Magisterstudium Finanz- und Versicherungsmathematik

 

Warum "Finanz- und Versicherungsmathematik"?

Durch die Dynamik des Marktes und den verstärkten Konkurrenzdruck verwenden Versicherungen und Finanzdienstleistungsunternehmen zunehmend anspruchsvolle moderne mathematische und statistische Modelle zur konkurrenzfähigen Festsetzung der Prämien bzw. zur Risikoabschätzung.

Wie ist dieses Studium aufgebaut?

Die ersten drei Semester enthalten eine Ausbildung in

  • stochastischen Grundlagen
  • Finanzmathematik
  • Versicherungsmathematik
  • rechtlichen und wirtschaftlichen Grundlagen.

Das abschließende vierte Semester dient der Abfassung einer Magisterarbeit.

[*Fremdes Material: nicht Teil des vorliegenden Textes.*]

(* ===== verification/StarlarkRuntime.v ===== *)
(** * The Starlark runtime

    Models [internal/starlark]: the loader of modules with its cache and its detection
    of cycles ([loader.go]), what each kind of context may use ([context.go], [runtime.go]),
    the built-in functions and their effects ([stdlib.go]), the classification of
    errors ([limits.go]); its callers: the condition and the action of an automation
    ([automation/condition/starlark.go], [action/starlark.go]), the evaluation of a text and the
    runner of tests ([daemon/api_adapters.go]).

    The interpreter is a third-party library. What it does with a source is a tree: it
    ends with a result, or it loads a module, or it calls a built-in function, and goes
    on depending on what it gets ([interp_module], [interp_script], parameters). The loader and
    the functions are definitions, so that the theorems hold for every script.
    The unpacking of arguments and the text of a value are parameters as well.

    The texts of errors leave out details. Modules run on threads that the watchdog does not
    stop; what a time limit does to a script is part of what the interpreter does with it.

    [Execute_terminates]: loading ends, whatever modules load each other. [loads_confined]:
    only files of the configuration directory are read. [load_stable]: a module is read once
    and stays as it was, whatever becomes of its file; [daemon_never_invalidates]: the daemon
    never clears the cache. [effects_confined]: which kind of context can issue commands and
    append events. [event_names_unbound]: the names that automations are told to use for their
    trigger are not defined. *)

From Stdlib Require Import Ascii String.
From S2P Require Import Prelude Codec Json Events Carport Policy Config ConfigManager Paths.

(** ** Values *)

Inductive sval :=
  | VNone | VBool (b : bool) | VInt (z : Z) | VFloat (lit : string) | VString (s : string)
  | VList (l : list sval) | VDict (l : list (sval * sval)) | VStruct (l : list (string * sval)) | VOther (text : string).

Abbreviation dict := (gmap string sval).

(** [starlark.AsString]. *)
Definition AsString (v : sval) : option string := match v with VString s => Some s | _ => None end.

(** ** [loader.go] *)

(** What the interpreter does with the source of a module. *)
Inductive module_run :=
  | MDone (r : result string dict)
  | MLoad (module : string) (k : result string dict -> module_run).

Record Loader := mkLoader { moduleCache : gmap string dict; l_reads : list string }.

(** The file of a module path, or why there is none. *)
Definition absPath_of (configDir module : string) : result string string :=
  if negb (has_prefix module "//") then Err "only //...-prefixed paths are supported"
  else
    let rel := trim_prefix module "//" in
    if str_contains rel ".." then Err "path traversal not allowed"
    else
      let absPath := Join configDir rel in
      if negb (has_prefix (absPath +:+ "/") (configDir +:+ "/")) then Err "path escapes configDir" else Ok absPath.

Definition exported (d : dict) : dict := filter (fun p => has_prefix p.1 "_" = false) d.

Section Loading.
Context (interp_module : string -> string -> module_run) (disk : string -> option string) (configDir : string).

(** A run, whose loads are given to [load]; [None] stands for fuel that ran out. *)
Fixpoint run_module (load : string -> Loader -> option (result string dict * Loader)) (p : module_run) (s : Loader) :
    option (result string dict * Loader) :=
  match p with
  | MDone r => Some (r, s)
  | MLoad m k => rs ← load m s; run_module load (k rs.1) rs.2
  end.

(** [makeLoader]: the function that loads a module while those of [inProgress] are being
    loaded. *)
Fixpoint load_module (fuel : nat) (inProgress : gset string) (module : string) (s : Loader) {struct fuel} :
    option (result string dict * Loader) :=
  match absPath_of configDir module with
  | Err e => Some (Err e, s)
  | Ok absPath =>
      match moduleCache s !! absPath with
      | Some d => Some (Ok d, s)
      | None =>
          if bool_decide (absPath ∈ inProgress) then Some (Err "circular dependency detected", s)
          else match disk absPath with
               | None => Some (Err "load", s)
               | Some src =>
                   match fuel with
                   | O => None
                   | S n =>
                       rs ← run_module (load_module n ({[absPath]} ∪ inProgress)) (interp_module absPath src)
                              (mkLoader (moduleCache s) (l_reads s ++ [absPath]));
                       match rs.1 with
                       | Err e => Some (Err e, rs.2)
                       | Ok d => Some (Ok (exported d), mkLoader (<[absPath := exported d]> (moduleCache rs.2)) (l_reads rs.2))
                       end
                   end
               end
      end
  end.
End Loading.

Definition InvalidateModuleCache (s : Loader) : Loader := mkLoader ∅ (l_reads s).

(** ** [context.go] *)

Inductive ContextKind := KindAutomation | KindComputedEntity | KindTriggerCondition | KindScript | KindWidgetCompute | KindMCPEval.

#[export] Instance ContextKind_eq_dec : EqDecision ContextKind.
Proof. solve_decision. Defined.

Definition kind_text (k : ContextKind) : string :=
  match k with
  | KindAutomation => "automation" | KindComputedEntity => "computed_entity" | KindTriggerCondition => "trigger_condition"
  | KindScript => "script" | KindWidgetCompute => "widget_compute" | KindMCPEval => "mcp_eval"
  end.

Definition KindFromString (s : string) : option ContextKind :=
  if String.eqb s "automation" then Some KindAutomation
  else if contains_eq ["computed"; "computed_entity"] s then Some KindComputedEntity
  else if contains_eq ["condition"; "trigger_condition"] s then Some KindTriggerCondition
  else if String.eqb s "script" then Some KindScript
  else if contains_eq ["widget"; "widget_compute"] s then Some KindWidgetCompute
  else if contains_eq ["mcp"; "mcp_eval"] s then Some KindMCPEval
  else None.

Record contextLimits := mkLimits { WallClock : Z; MaxSteps : Z; IsExpression : bool }.

Definition limitsFor (k : ContextKind) : contextLimits :=
  match k with
  | KindAutomation | KindScript | KindMCPEval => mkLimits (30 * Second) 10000000 false
  | KindComputedEntity => mkLimits (100 * Millisecond) 500000 true
  | KindTriggerCondition | KindWidgetCompute => mkLimits (50 * Millisecond) 100000 true
  end.

(** ** [limits.go] *)

Inductive exec_error := LimitSteps (k : ContextKind) (detail : string) | LimitWallClock (k : ContextKind) | OtherError (msg : string).

(** [LimitError.Error], and the text of another error. *)
Definition error_text (e : exec_error) : string :=
  match e with
  | LimitSteps k detail => "step limit exceeded in " +:+ kind_text k +:+ ": " +:+ detail
  | LimitWallClock k => "wall-clock limit exceeded in " +:+ kind_text k +:+ ": wall-clock limit exceeded"
  | OtherError msg => msg
  end.

Definition wrapExecError (msg : string) (k : ContextKind) (timedOut : bool) : exec_error :=
  if str_contains msg "too many steps" then LimitSteps k msg else if timedOut then LimitWallClock k else OtherError msg.

(** ** [stdlib.go] and [runtime.go] *)

(** What the interpreter does with a script: its built-in functions are called by name with
    positional and named arguments. The end counts the steps. *)
Inductive script_run :=
  | SDone (r : result string sval) (steps : Z)
  | SLoad (module : string) (k : result string dict -> script_run)
  | SCall (fn : string) (args : list sval) (kwargs : list (string * sval)) (k : result string sval -> script_run).

Record command := mkCommand { cm_entity : string; cm_capability : string; cm_args : gmap string string }.

(** What scripts act on: the loader, the commands dispatched, the events appended and the
    log lines of this execution. *)
Record World := mkWorld { w_loader : Loader; w_commands : list command; w_events : list Event; w_logs : list string }.

Definition with_loader (l : Loader) (w : World) : World := mkWorld l (w_commands w) (w_events w) (w_logs w).

Record EntityState := mkEntityState { StateStr : string; Attributes : list (string * json) }.

Fixpoint anyToStarlark (j : json) : sval :=
  match j with
  | JBool b => VBool b
  | JNumber lit => VFloat lit
  | JString s => VString s
  | JArray l => VList (anyToStarlark <$> l)
  | JObject m => VDict ((fix go m := match m with [] => [] | (k, x) :: m' => (VString k, anyToStarlark x) :: go m' end) m)
  | JNull => VNone
  end.

Definition entityStateToStruct (es : EntityState) : sval :=
  VStruct [("state", VString (StateStr es)); ("attributes", VDict ((fun kv => (VString kv.1, anyToStarlark kv.2)) <$> Attributes es))].

(** A parameter of a built-in function: its name, whether it must be text, whether it may be
    missing. *)
Record param := mkParam { pa_name : string; pa_text : bool; pa_optional : bool }.

(** What a script finds under a global name. *)
Inductive global := GFunc | GModule | GStruct (functions : list string) (fields : list (string * sval)) | GValue (v : sval).

Definition eventField (extra : dict) (key : string) (fallback : sval) : string * sval :=
  (trim_prefix key "event_", default fallback (extra !! key)).

Definition event_fields (extra : dict) : list (string * sval) :=
  [eventField extra "event_kind" (VString ""); eventField extra "event_entity_id" (VString ""); eventField extra "event_data" (VDict [])].

Definition eventKeys : list string := ["event_kind"; "event_entity_id"; "event_data"].

Section Runtime.
Context (interp_module : string -> string -> module_run).
Context (interp_script : ContextKind -> string -> gmap string global -> script_run).
Context (UnpackArgs : string -> list sval -> list (string * sval) -> list param -> result string (list (option sval))).
Context (repr : sval -> string) (truth : sval -> bool).  (** [Value.String] and [Value.Truth] *)
Context (disk : string -> option string) (fuel : nat) (configDir : string).
Context (Get : string -> option EntityState).
Context (dispatch : list command -> command -> result string (bool * string)).
Context (append : list Event -> Event -> option string).
Context (ambient : nat -> string -> list sval -> list (string * sval) -> result string sval).
Context (has_dispatcher has_store : bool) (now : Z) (timedOut : bool).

Welche Berufsmöglichkeiten gibt es?

Es besteht ein steigender Bedarf der Finanz- und Versicherungswirtschaft an fundiert ausgebildeten MathematikerInnen. Es wird besonders darauf hingewiesen, dass dieses Magisterstudium zusammmen mit dem Vertiefungskatalog "Wirtschaftsmathematik" des Bakkalaureatsstudiums so konzipiert ist, dass nach einschlägiger Berufspraxis die Möglichkeit auf Verleihung des Berufstitels "Anerkannter Aktuar" durch die österreichische Aktuarvereinigung besteht.

 

Dipl.-Ing. Dr. Martin Predota
Mitarbeiter im Bereich Versicherungsaufsicht der FMA

Bei meiner Tätigkeit in der Finanzmarktaufsicht (FMA) überprüfe ich vor allem die versicherungsmathematischen Grundlagen der Versicherungstarife von österreichischen Lebens- und Krankenversicherungsunternehmen auf mathematische Korrektheit und gehe auch Anfragen und Beschwerden von Versicherungsnehmern hinsichtlich versicherungsmathematischer Fragestellungen nach. Weiters vertrete ich Österreich auf europäischer Ebene im Projekt "Solvency II", wo Vorgaben für eine risikobasierte Eigenmittelberechnung und Anforderungen an das Risikomanagement von Versicherungsunternehmen festgelegt werden. Die finanz- und versicherungsmathematische Ausbildung hat mir die wesentlichen Grundkenntnisse für meine Tätigkeit vermittelt.